After breakfast I walked her down to her car. I had decided after our short conversation that Scott could be spared to take her home and stay for at least a week to make sure that she was going to be safe. I knew that he was one of the few guards that I could actually trust and one of the only ones who was going to be willing to go. Aspen Leger was still undergoing physical therapy while he waited for his wedding day otherwise I would probably try and send him. He was the reason that we had survived that day and we needed to keep physically able guards at the palace but it would just have to be alright for one week. After that I would find someone else to take his place and have him brought back to the palace so that I could keep my strength in numbers.

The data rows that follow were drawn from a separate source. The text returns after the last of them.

(** The six ways in which [run_imi_command] builds its result: the three
    fixed failures, the failure of a child with a non-zero status, the
    success without a structured line, and the result copied from the
    selected line. *)
Inductive arises (args : list str) (config : MCPConfig) (h : Host)
  : CLIResult -> Prop :=
| arises_not_found : arises args config h (not_found config)
| arises_timed_out : arises args config h (timed_out config)
| arises_unexpected e : arises args config h (unexpected e)
| arises_failed out err rc o e :
    completes args config h out err rc ->
    decode out = Some o -> decode err = Some e -> rc <> 0 ->
    arises args config h (command_failed (strip o) (strip e) rc)
| arises_plain out err o e :
    completes args config h out err 0 ->
    decode out = Some o -> decode err = Some e ->
    (forall l, In l (split_nl o) -> passed_over (limits h) l = true) ->
    arises args config h
      {| success := true; data := None; error := None;
         stdout := Some (strip o); stderr := Some (strip e);
         exit_code := 0 |}
| arises_line out err o e line kv b pd pe :
    completes args config h out err 0 ->
    decode out = Some o -> decode err = Some e ->
    last_qualifying (limits h) (split_nl o) line ->
    loads (limits h) (strip line) = Ok (JObject kv) ->
    validate_bool (dict_get (lit "success") (JBool true) kv) = Ok b ->
    validate_opt_dict (dict_get (lit "data") JNull kv) = Ok pd ->
    validate_opt_str (dict_get (lit "error") JNull kv) = Ok pe ->
    arises args config h
      {| success := b; data := pd; error := pe;
         stdout := Some (strip o); stderr := None; exit_code := 0 |}.

End Cases.
Export Cases.

(** * Properties *)

(** ** The text and the decoder on samples *)

Example strip_ex : strip (lit "  a b
") = lit "a b".
Proof. reflexivity. Qed.

Example split_ex : split_nl (lit "a
b
") = [lit "a"; lit "b"; lit ""].
Proof. reflexivity. Qed.

Example str_of_int_ex :
  str_of_int 0 = lit "0" /\ str_of_int 124 = lit "124" /\ str_of_int (-9) = lit "-9".
Proof. repeat split; reflexivity. Qed.

Example decode_ex :
  decode [226; 130; 172; 10] = Some [8364; 10] /\ decode [255] = None
  /\ decode [237; 160; 128] = None /\ decode [192; 128] = None.
Proof. repeat split; reflexivity. Qed.

Example loads_ex1 :
  loads sample_limits (qlit "{'success': true, 'data': {'path': '/x'}}")
  = Ok (JObject [(lit "success", JBool true);
                 (lit "data", JObject [(lit "path", JString (lit "/x"))])]).
Proof. reflexivity. Qed.

(** The two failures of [json.loads] that are not decode errors. *)
Example loads_limits_ex :
  loads {| int_max_str_digits := 4300; json_max_depth := 2 |}
    (qlit "{'a': [[1]]}") = Raise RecursionError
  /\ loads {| int_max_str_digits := 4300; json_max_depth := 3 |}
       (qlit "{'a': [[1]]}")
     = Ok (JObject [(lit "a", JArray [JArray [JInt 1]])])
  /\ loads sample_limits (lit "{" ++ repeat 49 4301 ++ lit "}")
     = Raise JSONDecodeError
  /\ loads sample_limits (qlit "{'n': " ++ repeat 49 4301 ++ lit "}")
     = Raise ValueError
  /\ too_many_digits sample_limits 4300 = false
  /\ too_many_digits sample_limits 4301 = true.
Proof.
  split; [vm_compute; reflexivity|].
  split; [vm_compute; reflexivity|].
  split; [vm_compute; reflexivity|].
  split; [vm_compute; reflexivity|].
  split; vm_compute; reflexivity.
Qed.

(** ** The decoder on a text that starts with a brace *)

Ltac destr_match H :=
  match type of H with
  | context [match ?x with _ => _ end] =>
      let E := fresh "E" in destruct x eqn:E; try discriminate H
  | context [if ?x then _ else _] =>
      let E := fresh "E" in destruct x eqn:E; try discriminate H
  end.

Lemma parse_members_object lim (n : nat) :
  forall depth s acc v r,
    parse_members lim n depth s acc = Ok (v, r) -> exists d, v = JObject d.
Proof.
  induction n as [|n IH]; intros depth s acc v r H; cbn [parse_members] in H;
    [discriminate|].
  destruct s as [|q r0]; [discriminate H|].
  destruct (q =? 34); [|discriminate H].
  destruct (scanstring r0 []) as [[k r1]|]; [|discriminate H].
  destruct (skip_ws r1) as [|col r2]; [discriminate H|].
  destruct (col =? 58); [|discriminate H].
  destruct (scan_once lim n depth (skip_ws r2)) as [[v1 r3]|e];
    [|discriminate H].
  cbv zeta in H.
  destruct (skip_ws r3) as [|d r4]; [discriminate H|].
  destruct (d =? 125); [injection H as <- _; eauto|].
  destruct (d =? 44); [|discriminate H].
  eapply IH; eassumption.
Qed.

Lemma startswith_brace (s : str) :
  startswith s (lit "{") = true -> exists r, s = 123 :: r.
Proof.
  change (lit "{") with [123].
  destruct s as [|c r]; cbn [startswith]; [discriminate|].
  rewrite andb_true_r. intros H. apply Z.eqb_eq in H. subst. eauto.
Qed.

(** [json.loads] of a text that starts with a brace returns a [dict]. *)
Lemma loads_brace_object lim (s : str) (v : json) :
  startswith s (lit "{") = true -> loads lim s = Ok v ->
  exists d, v = JObject d.
Proof.
  intros Hb H. destruct (startswith_brace s Hb) as [r ->].
  unfold loads in H.
  change (startswith (123 :: r) [65279]) with false in H.
  change (skip_ws (123 :: r)) with (123 :: r) in H.
  cbv beta iota in H.
  destruct (scan_once lim (fuel_for (123 :: r)) (json_max_depth lim)
              (123 :: r)) as [[v' r']|e] eqn:E; [|discriminate].
  destr_match H. injection H as ->.
  unfold fuel_for in E. cbn [scan_once] in E.
  change (123 =? 34) with false in E. change (123 =? 123) with true in E.
  cbv beta iota in E.
  destruct (json_max_depth lim) as [|depth]; [discriminate E|].
  destruct (skip_ws r) as [|c1 r1]; [discriminate|].
  destruct (c1 =? 125).
  - injection E as <- _. eauto.
  - eapply parse_members_object; eassumption.
Qed.

(** ** The fuel of the decoder *)

Lemma skip_ws_length (s : str) :
  (List.length (skip_ws s) <= List.length s)%nat.
Proof.
  induction s as [|c r IH]; [apply le_n|]. cbn [skip_ws].
  destruct (is_ws c); cbn [List.length] in *; lia.
Qed.

Lemma scanstring_length (n : nat) :
  forall s acc k r,
    (List.length s <= n)%nat ->
    scanstring s acc = Some (k, r) ->
    (List.length r < List.length s)%nat.
Proof.
  induction n as [|n IH]; intros s acc k r Hn H.
  - destruct s; [discriminate H | cbn [List.length] in Hn; lia].
  - destruct s as [|c s]; [discriminate H|]. cbn [scanstring] in H.
    cbn [List.length] in Hn.
    repeat destr_match H;
      try (injection H as _ <-; cbn [List.length]; lia);
      apply IH in H; cbn [List.length] in *; lia.
Qed.

Lemma span_digits_length (s : str) :
  forall d r, span_digits s = (d, r) ->
  (List.length r <= List.length s)%nat.
Proof.
  induction s as [|c s IH]; intros d r H; cbn [span_digits] in H.
  - injection H as _ <-. apply le_n.
  - destruct (is_digit c).
    + destruct (span_digits s) as [d' r'] eqn:E. injection H as _ <-.
      specialize (IH _ _ eq_refl). cbn [List.length]. lia.
    + injection H as _ <-. apply le_n.
Qed.

Lemma match_frac_length (s : str) :
  forall d r, match_frac s = (d, r) ->
  (List.length r <= List.length s)%nat.
Proof.
  intros d r H. unfold match_frac in H.
  destruct s as [|c s]; [injection H as _ <-; apply le_n|].
  destruct (c =? 46); [|injection H as _ <-; apply le_n].
  destruct (span_digits s) as [d' r'] eqn:E.
  apply span_digits_length in E.
  destruct d'; injection H as _ <-; cbn [List.length]; lia.
Qed.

I kissed Kriss' temple as she loaded in the car. I thanked Scott as he carried his bags into the back and got into the front seat. "Don't worry, Max. I'll keep her and her family safe while I'm out there. I promise you won't be left without a queen." I nodded and thanked him once again hoping that we would be able to remove any of the bad blood that remained between us.
America's POV
I shifted through a few of the drawers in King Clarkson's former study. I wasn't too food on the things that I was finding. Little notes about things that Maxon had been doing wrong, notes about how disappointed he was that Maxon had allowed for me to find out so much, and of course, the whip that had been used countless times on his own son, stained with a few streaks of blood on it and in that drawer. It was enough to make me more than sick to my stomach and realize that I probably wasn't going to find something in here that would help me solve the problem of why the Archbishop had been killed. I got up from kneeling on the floor in front of the desk to head towards the door. That was when I heard voice coming towards the room and began to panic briefly. I turned quickly and dove into the wardrobe in the corner of the room. I peaked quietly out of the small crack in the doors, trying to get a look at the men entering the room from behind the coats that Clarkson had left in the closet.

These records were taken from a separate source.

Lemma update_post_errors_witness :
  (body (fst (run (update_post 1 (json [("title", VStr "")])) POSTS))
   = JError "Bad request: Nothing was changed"
   /\ snd (run (update_post 1 (json [("title", VStr "")])) POSTS) = POSTS)
  /\ (body (fst (run (update_post 7 (json [("title", VStr "")])) POSTS))
      = JError ("Post with id (" ++ str 7 ++ ") do not exist.")
      /\ snd (run (update_post 7 (json [("title", VStr "")])) POSTS) = POSTS).
Proof.
  split.
  - apply (proj1 (proj2 (update_post_errors 1 (json [("title", VStr "")]) POSTS))).
    reflexivity.
  - apply (proj2 (proj2 (proj2 (update_post_errors 7 (json [("title", VStr "")]) POSTS)))).
    reflexivity.
Defined.

(** C10. Update Post never changes the length of the registry, the order of
    the posts or the id of any post; every post other than the first one
    with the id is left as it was, and that one keeps its id. *)
Theorem update_post_frame (post_id : Z) (data : object) (registry : list Post.t) :
  let registry' := snd (run (update_post post_id data) registry) in
  length registry' = length registry
  /\ map Post.id registry' = map Post.id registry
  /\ (registry' = registry
      \/ exists l1 p l2 p',
           first_with_id post_id registry l1 p l2
           /\ registry' = (l1 ++ p' :: l2)%list
           /\ Post.id p' = Post.id p).
Proof.
  intros registry'; subst registry'.
  destruct (update_post_run post_id data registry)
    as [[N R]|[(l1 & p & l2 & Hf & Et & Ec & R)|(l1 & p & l2 & Hf & E & R)]];
    rewrite R; cbn [snd]; auto.
  pose proof Hf as (-> & _ & _).
  rewrite !length_app, !map_app. cbn [length map updated Post.id].
  repeat split.
  right. exists l1, p, l2, (updated (field data "title") (field data "content") p).
  repeat split; apply Hf.
Qed.


(** ** List Posts *)

Lemma value_eqb_iff (v : option string) (s : string) :
  value_eqb v s = true <-> v = Some s.
Proof.
  destruct v as [s'|]; simpl; [|split; discriminate].
  rewrite String.eqb_eq. split; [now intros -> | now intros [= ->]].
Qed.
Variable db : Database.
Variable instance : PartCategory.t.
Hypothesis unique : primary_keys_unique db.
Hypothesis stored : In instance (categories db).

Lemma child_of_after (a b : Z) :
child_of (before_delete_part_category db instance) a b
<-> (child_of db (PartCategory.pk instance) b
     /\ PartCategory.parent instance = Some a)
    \/ (child_of db a b /\ a <> PartCategory.pk instance).
Proof.
destruct (before_delete_tables db instance unique) as [_ Hc].
unfold child_of at 1. rewrite Hc. split.
- intros (row' & Hin & Hpk & Hpar).
  apply in_map_iff in Hin as (row & Hrow & Hin).
  destruct (option_Z_eqb (PartCategory.parent row) (Some (PartCategory.pk instance)))
    eqn:E; subst row'.
  + apply option_Z_eqb_eq in E. left. split; [now exists row|exact Hpar].
  + right. split; [now exists row|]. intros ->.
    apply option_Z_eqb_eq in Hpar. congruence.
- intros [[(row & Hin & Hpk & Hpar) HR]|[(row & Hin & Hpk & Hpar) Hne]].
  + exists (set_parent row (PartCategory.parent instance)). split; [|split; [exact Hpk | exact HR]].
    apply in_map_iff. exists row. split; [|exact Hin].
    apply option_Z_eqb_eq in Hpar. now rewrite Hpar.
  + exists row. split; [|split; assumption].
    apply in_map_iff. exists row. split; [|exact Hin].
    destruct (option_Z_eqb (PartCategory.parent row) (Some (PartCategory.pk instance)))
      eqn:E; [|reflexivity].
    apply option_Z_eqb_eq in E. congruence.
Qed.

Lemma parent_edge (r : Z) : PartCategory.parent instance = Some r -> child_of db r (PartCategory.pk instance).
Proof. intros HR. exists instance. auto. Qed.

Lemma only_parent (x : Z) : child_of db x (PartCategory.pk instance) -> PartCategory.parent instance = Some x.
Proof.
intros (row & Hin & Hpk & Hpar). destruct unique as [_ Hnd].
assert (row = instance)
  by (apply (unique_row PartCategory.pk (categories db)); auto).
subst row. exact Hpar.
Qed.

"It's not like the king ever trusted his son to take over," one of the men laughed. "He should have been as good as dead like his father was that day but he managed to escape, unfortunately. The Archbishop couldn't do the job we assigned him to or else it would all be over now."
"It's a shame the real Archbishop had to be killed off before we could even begin the ceremony," the other laughed back. "People need to learn to cooperate with us. After all, if we don't take over after King Maxon is killed, the world around them will just descend into anarchy."
I stood back and couldn't believe what I was hearing. The real Archbishop had been killed before the ceremony had even begun. I tried to get a better look of them so that I could identify them and help Maxon get them locked up and questioned but from my location it was absolutely impossible. I leaned back and kept listening. So they had gone as far as to dress up another man as the Archbishop and try and get him to kill Maxon during the coronation. I couldn't believe that the Southern Rebels would go that far. And they were still in the palace and there was no way to know who these people were because I couldn't see them and I was pretty sure that the security camera in the room had been turned off after King Clarkson's assassination. I felt absolutely useless with the information that they were handing me. I heard drawers being flung open and things being scattered across the floor. I retreated further in the wardrobe so they wouldn't be able to find me in here as things got thrown closer to the doors. Luckily, they didn't come in and try to look in here before they disappeared from the room.